According to the National Institutes of Health (USA), up to half of the American population suffers from some degree of insulin resistance (total diabetic plus prediabetic). Almost forty percent of Americans are classified as prediabetic. These statistics indicate that insulin resistance is at epidemic levels in the United States and, since most other Western cultures tend to follow US trends, it is a safe bet that similar levels of insulin dysfunction can be found amongst most of Europe and any other nation that has adopted a similar lifestyle.
So what is insulin resistance anyway?
Let’s start with insulin by itself.
Insulin, as discussed previously, is a hormone secreted by the pancreas in response to elevated levels of sugar in the blood. It lowers blood sugar by forcing excesses into the cells. The most common analogy used is that of a lock and key. If you think of your cells as a house, insulin is essentially the key to the front door. It opens the door to your cells and forces the excess blood glucose in for use or storage.
In the keto community we frequently talk about insulin as if it were an evil, but the reality is it is not a bad thing at all. It is simply a natural part of the body’s metabolism, a mechanism by which the body breaks down, uses, or stores energy. The problem with insulin is that the very functions that make it a useful tool of the body can also, in excess, harm the body.
Having too much sugar in your bloodstream is highly toxic. This is why the body releases insulin in the first place. It gets rid of the excess in your blood stream. But over time excess glucose INSIDE your cells (where it is stored by insulin) is also toxic and can cause serious damage to your organs.
Excess glucose inside your cells causes something called oxidative stress, which damages your body’s ability to detoxify itself and also damages all parts of the cell, from proteins to lipids, even down to the DNA. Oxidative stress also messes up your cell’s ability to perform cellular signaling, which is the cell’s ability to process and respond to its environment, as well as how it communicates with the rest of the body. When you’re storing excess glucose in your cells, you’re inhibiting your body’s natural detox functions and impairing its ability to react and communicate.

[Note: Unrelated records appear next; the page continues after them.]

(** Both [DeleteFunc]s of permissions: find the user, clear, then remove the
    finalizer.  [clear] is the middle part, [R] what it achieves. *)
Lemma permission_delete_spec c k (o : object k) ns username ref
    (clear : string -> go (option error)) (call : string -> rmq_call) :
  (forall u, all_calls (modest c) (clear u)) ->
  (forall u, wp (clear u) (fun tr out =>
     match out with Returned None => deleted_by (call u) tr
                  | Returned (Some _) => True | Panicked _ => False end)) ->
  let R tr := exists u, resolves ns username ref tr u /\ (u = "" \/ deleted_by (call u) tr) in
  wp (bind (permissionUser ns username ref) (fun found =>
        match found with
        | inl e => Ret (Some e, o)
        | inr (_, username) =>
            bind (if bool_decide (username = "") then Ret None else clear username) (fun err =>
              match err with
              | Some e => Ret (Some e, o)
              | None => removeFinalizer k o
              end)
        end)) (fun tr out =>
    Forall (uses_client c) tr /\
    (forall o', out = Returned (None, o') -> R tr) /\
    (forall f, guarded (fun pre e => drops k f e -> R pre) tr)).
Proof.
  intros Hclear Hclr R.
  assert (Hquiet : forall tr, Forall quiet tr -> Forall (modest c) tr).
  { intros tr Hq. eapply Forall_impl; [exact Hq|]. apply quiet_modest. }
  assert (Hmod : forall tr, Forall (modest c) tr -> Forall (uses_client c) tr /\
     forall f, guarded (fun pre e => drops k f e -> R pre) tr).
  { intros tr Hm. split; [eapply Forall_impl; [exact Hm|]; apply modest_client|].
    intros f. by eapply modest_guarded. }
  eapply wp_cut; [apply permissionUser_spec|..]; [|by intros tr w [_ []]].
  intros tr0 [e|[user u]] [Hq Hres].
  { simpl. rewrite app_nil_r. destruct (Hmod tr0); [auto|]. repeat split; auto; done. }
  assert (Hmid : wp (if bool_decide (u = "") then Ret None else clear u) (fun tr out =>
    Forall (modest c) tr /\
    match out with Returned None => u = "" \/ deleted_by (call u) tr
                 | Returned (Some _) => True | Panicked _ => False end)).
  { case_bool_decide; [simpl; auto|]. apply wp_and; [apply Hclear|].
    eapply wp_mono; [apply Hclr|]. intros tr [[|]|]; auto. }
  eapply wp_cut; [exact Hmid|..]; [|by intros tr w [_ []]].
  intros tr1 err [Hm1 Hr1]. assert (Hm : Forall (modest c) (tr0 ++ tr1)) by (apply Forall_app; auto).
  destruct (Hmod _ Hm) as [Hu Hg]. destruct err as [e|].
  { simpl. rewrite app_nil_r. repeat split; auto; done. }
  assert (HR : forall tr2, R (tr0 ++ tr1 ++ tr2)).
  { intros tr2. exists u. split; [by apply (resolves_mono _ _ _ [])|].
    destruct Hr1 as [->|Hd]; [by left|right]. rewrite app_assoc.
    rewrite <- app_assoc. by apply deleted_by_mono. }
  intros x. destruct x as [e|o'']; simpl; rewrite app_assoc.
  all: split; [apply Forall_app; split; [done|repeat constructor; by intros ? ? [=]]|].
  all: split; [intros; rewrite <- app_assoc; apply HR|].
  all: intros f; apply guarded_app; split; [apply Hg|]; simpl.
  all: split; [intros _; specialize (HR []); by rewrite !app_nil_r in * |done].
Qed.
Definition validateOnCreate (ref : RabbitmqClusterReference) : option rejection :=
  match ClusterReference.ValidateOnCreate ref with
  | Some e => Some (Rejected e)
  | None => None
  end.

(** The end of every [ValidateCreate] of api/v1beta1: the connection secret has
    the label, and the reference is well formed. *)
Definition validateReferenceOnCreate (ref : RabbitmqClusterReference) (ns : string) :
    go (option rejection) :=
  andThen (validateSecretLabel (Ref_ConnectionSecret ref)
             (ClusterReference.ConnectionSecretNamespace ref ns))
    (Ret (validateOnCreate ref)).

Notation ns_of o := (Namespace (resource_ObjectMeta o)).

(** ** binding_webhook.go *)

Definition Binding_ValidateCreate (obj : Binding) : go (option rejection) :=
  validateReferenceOnCreate (Binding_RabbitmqClusterReference (Spec obj)) (ns_of obj).

Definition Binding_ValidateUpdate (oldObj newObj : Binding) : option rejection :=
  let detailMsg := "updates on vhost and rabbitmqClusterReference are all forbidden" in
  let o := Spec oldObj in let n := Spec newObj in
  reject_if (differ (Binding_Vhost n) (Binding_Vhost o))
    (Forbidden (mkFieldError vhost_path detailMsg)) (
  reject_if (negb (ClusterReference.Matches (Binding_RabbitmqClusterReference o)
                     (Binding_RabbitmqClusterReference n)))
    (Forbidden (mkFieldError ref_path detailMsg)) (
  aggregate (
    invalid_if (differ (Binding_Source n) (Binding_Source o))
      "spec.source" "source cannot be updated" ++
    invalid_if (differ (Binding_Destination n) (Binding_Destination o))
      "spec.destination" "destination cannot be updated" ++
    invalid_if (differ (Binding_DestinationType n) (Binding_DestinationType o))
      "spec.destinationType" "destinationType cannot be updated" ++
    invalid_if (differ (Binding_RoutingKey n) (Binding_RoutingKey o))
      "spec.routingKey" "routingKey cannot be updated" ++
    invalid_if (differ (Binding_Arguments n) (Binding_Arguments o))
      "spec.arguments" "arguments cannot be updated"))).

Under normal conditions small amount of oxidative stress can be good, as it can signal to your body the presence of pathogens that need to be taken care of by the immune system. In other words, it’s part of the body’s natural defense mechanism. Constant and persistent oxidative stress, on the other hand, is bad, as it has the body’s immune system constantly stirred up into attack mode (which is what we refer to as chronic inflammation). Oxidative stress is believed to be an underlying factor in the whole gamut of diseases and medical conditions.
Another part of your body’s natural defenses is the ability to develop a resistance to substances that are causing harm. In the case of insulin, when we are constantly feeding our body a lot of excess glucose and insulin is then constantly shoving large excesses of glucose into our cells, those cells react in self-defense by becoming resistant to the insulin. Going back to our house analogy, when resistance develops the cell, in essence, changes the size of the key to its front door, so now it requires a much bigger key to open. Therefore, more insulin must be produced in order to open our cells for storage of excess glucose.
A flow chart of this process would look like this:
Excess blood glucose—> Insulin secretion—> Cells open and absorb excess glucose—-> Excess glucose causes oxidative stress, inflammation, and cell damage—> Cell develops insulin resistance in response to the damage caused by the excess glucose—> Normal amounts of insulin are no longer sufficient to open the cell—> Excess blood glucose
At the end of all that you have excess blood glucose, yet again.
Here’s the thing: insulin resistance on the surface is not a bad thing. It’s a natural part of our body’s defense mechanism. It’s there to keep cell damage to a minimum. But what happens when we continue to feed our bodies excess glucose? Once the cells begin to suffer damage from excess glucose and oxidative stress, insulin resistance develops into an even greater resistance and then we have a reinforcing circle of glucose, insulin, cell damage, resistance, then back to excess glucose. The initial development of insulin resistance sends your cells into a cycle of increasing resistance.
The key to reducing insulin resistance, or preventing it altogether, is to regulate intake of substances that are going to be broken down and converted into blood glucose. In other words, we have to limit primarily carbohydrates. This is a BIG part of the Why behind Ketogenic living. When we limit carbohydrate intake we can, to a large degree, control insulin release. For people who already have some measure of insulin resistance (and if you are obese the likelihood that you have IR is high indeed) this is essential in stopping the damage to our bodies and reversing the cycle of sugar intolerance.